Entries supplied:
+++++

Lemma impulse_buffer_valid (a : Z) :
  (0 <= a < 2048)%Z -> valid_buffer (impulse_buffer 2048 a).
Proof.
  intros Ha. split.
  - reflexivity.
  - unfold impulse_buffer. apply Forall_app. split.
    + apply repeat_uint32. unfold is_uint32. lia.
    + constructor.
      * unfold is_uint32. lia.
      * apply repeat_uint32. unfold is_uint32. lia.
Qed.

Lemma constant_buffer_valid (c : Z) :
  (0 <= c < 2 ^ 32)%Z -> valid_buffer (constant_buffer c).
Proof.
  intros Hc. split.
  - unfold constant_buffer. apply repeat_length.
  - apply repeat_uint32. exact Hc.
Qed.

(** ** The properties of the specification *)

(** C1.  The window table as the code has it: 226 listed coefficients and 30
    zero-initialised ones, 256 in all and each within [0,1]; it is not
    symmetric under i -> 255 - i (index 1 holds 0.00015, index 254 holds 0),
    and its maximum 1.0 sits at index 113, not at the midpoint (indices 127
    and 128 hold 0.8744 and 0.8641).  The listed part is symmetric about
    index 113. *)
Theorem hann_window_lut_truncated :
  length HANN_WINDOW_initializers = 226%nat /\
  length HANN_WINDOW_LUT = 256%nat /\
  range_all (fun i => Qle_bool 0 (nth i HANN_WINDOW_LUT 0%Q) &&
                      Qle_bool (nth i HANN_WINDOW_LUT 0%Q) 1) 0 256 = true /\
  lut HANN_WINDOW_LUT 1 = 0.00015 /\
  lut HANN_WINDOW_LUT (255 - 1) = 0 /\
  lut HANN_WINDOW_LUT 113 = 1 /\
  lut HANN_WINDOW_LUT 127 = 0.8744 /\
  lut HANN_WINDOW_LUT 128 = 0.8641 /\
  range_all (fun i => Qeq_bool (nth i HANN_WINDOW_LUT 0%Q)
                               (nth (226 - i) HANN_WINDOW_LUT 0%Q)) 0 227 = true.
Proof.
  assert (Hq : forall (q : Q) (i : nat),
             nth i HANN_WINDOW_LUT 0%Q = q -> lut HANN_WINDOW_LUT i = Q2R q).
  { intros q i <-. reflexivity. }
  split; [reflexivity |]. split; [reflexivity |].
  split; [vm_compute; reflexivity |].
  split; [rewrite (Hq 0.00015%Q) by reflexivity; unfold Q2R; simpl; lra |].
  split; [rewrite (Hq 0%Q) by reflexivity; exact RMicromega.Q2R_0 |].
  split; [rewrite (Hq 1.00000%Q) by reflexivity; unfold Q2R; simpl; lra |].
  split; [rewrite (Hq 0.87440%Q) by reflexivity; unfold Q2R; simpl; lra |].
  split; [rewrite (Hq 0.86410%Q) by reflexivity; unfold Q2R; simpl; lra |].
  vm_compute. reflexivity.
Qed.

+++++

Task requirements: Down to the last line, reproduce the entries above precisely.

Exercise solution:
Lemma impulse_buffer_valid (a : Z) :
  (0 <= a < 2048)%Z -> valid_buffer (impulse_buffer 2048 a).
Proof.
  intros Ha. split.
  - reflexivity.
  - unfold impulse_buffer. apply Forall_app. split.
    + apply repeat_uint32. unfold is_uint32. lia.
    + constructor.
      * unfold is_uint32. lia.
      * apply repeat_uint32. unfold is_uint32. lia.
Qed.

Lemma constant_buffer_valid (c : Z) :
  (0 <= c < 2 ^ 32)%Z -> valid_buffer (constant_buffer c).
Proof.
  intros Hc. split.
  - unfold constant_buffer. apply repeat_length.
  - apply repeat_uint32. exact Hc.
Qed.

(** ** The properties of the specification *)

(** C1.  The window table as the code has it: 226 listed coefficients and 30
    zero-initialised ones, 256 in all and each within [0,1]; it is not
    symmetric under i -> 255 - i (index 1 holds 0.00015, index 254 holds 0),
    and its maximum 1.0 sits at index 113, not at the midpoint (indices 127
    and 128 hold 0.8744 and 0.8641).  The listed part is symmetric about
    index 113. *)
Theorem hann_window_lut_truncated :
  length HANN_WINDOW_initializers = 226%nat /\
  length HANN_WINDOW_LUT = 256%nat /\
  range_all (fun i => Qle_bool 0 (nth i HANN_WINDOW_LUT 0%Q) &&
                      Qle_bool (nth i HANN_WINDOW_LUT 0%Q) 1) 0 256 = true /\
  lut HANN_WINDOW_LUT 1 = 0.00015 /\
  lut HANN_WINDOW_LUT (255 - 1) = 0 /\
  lut HANN_WINDOW_LUT 113 = 1 /\
  lut HANN_WINDOW_LUT 127 = 0.8744 /\
  lut HANN_WINDOW_LUT 128 = 0.8641 /\
  range_all (fun i => Qeq_bool (nth i HANN_WINDOW_LUT 0%Q)
                               (nth (226 - i) HANN_WINDOW_LUT 0%Q)) 0 227 = true.
Proof.
  assert (Hq : forall (q : Q) (i : nat),
             nth i HANN_WINDOW_LUT 0%Q = q -> lut HANN_WINDOW_LUT i = Q2R q).
  { intros q i <-. reflexivity. }
  split; [reflexivity |]. split; [reflexivity |].
  split; [vm_compute; reflexivity |].
  split; [rewrite (Hq 0.00015%Q) by reflexivity; unfold Q2R; simpl; lra |].
  split; [rewrite (Hq 0%Q) by reflexivity; exact RMicromega.Q2R_0 |].
  split; [rewrite (Hq 1.00000%Q) by reflexivity; unfold Q2R; simpl; lra |].
  split; [rewrite (Hq 0.87440%Q) by reflexivity; unfold Q2R; simpl; lra |].
  split; [rewrite (Hq 0.86410%Q) by reflexivity; unfold Q2R; simpl; lra |].
  vm_compute. reflexivity.
Qed.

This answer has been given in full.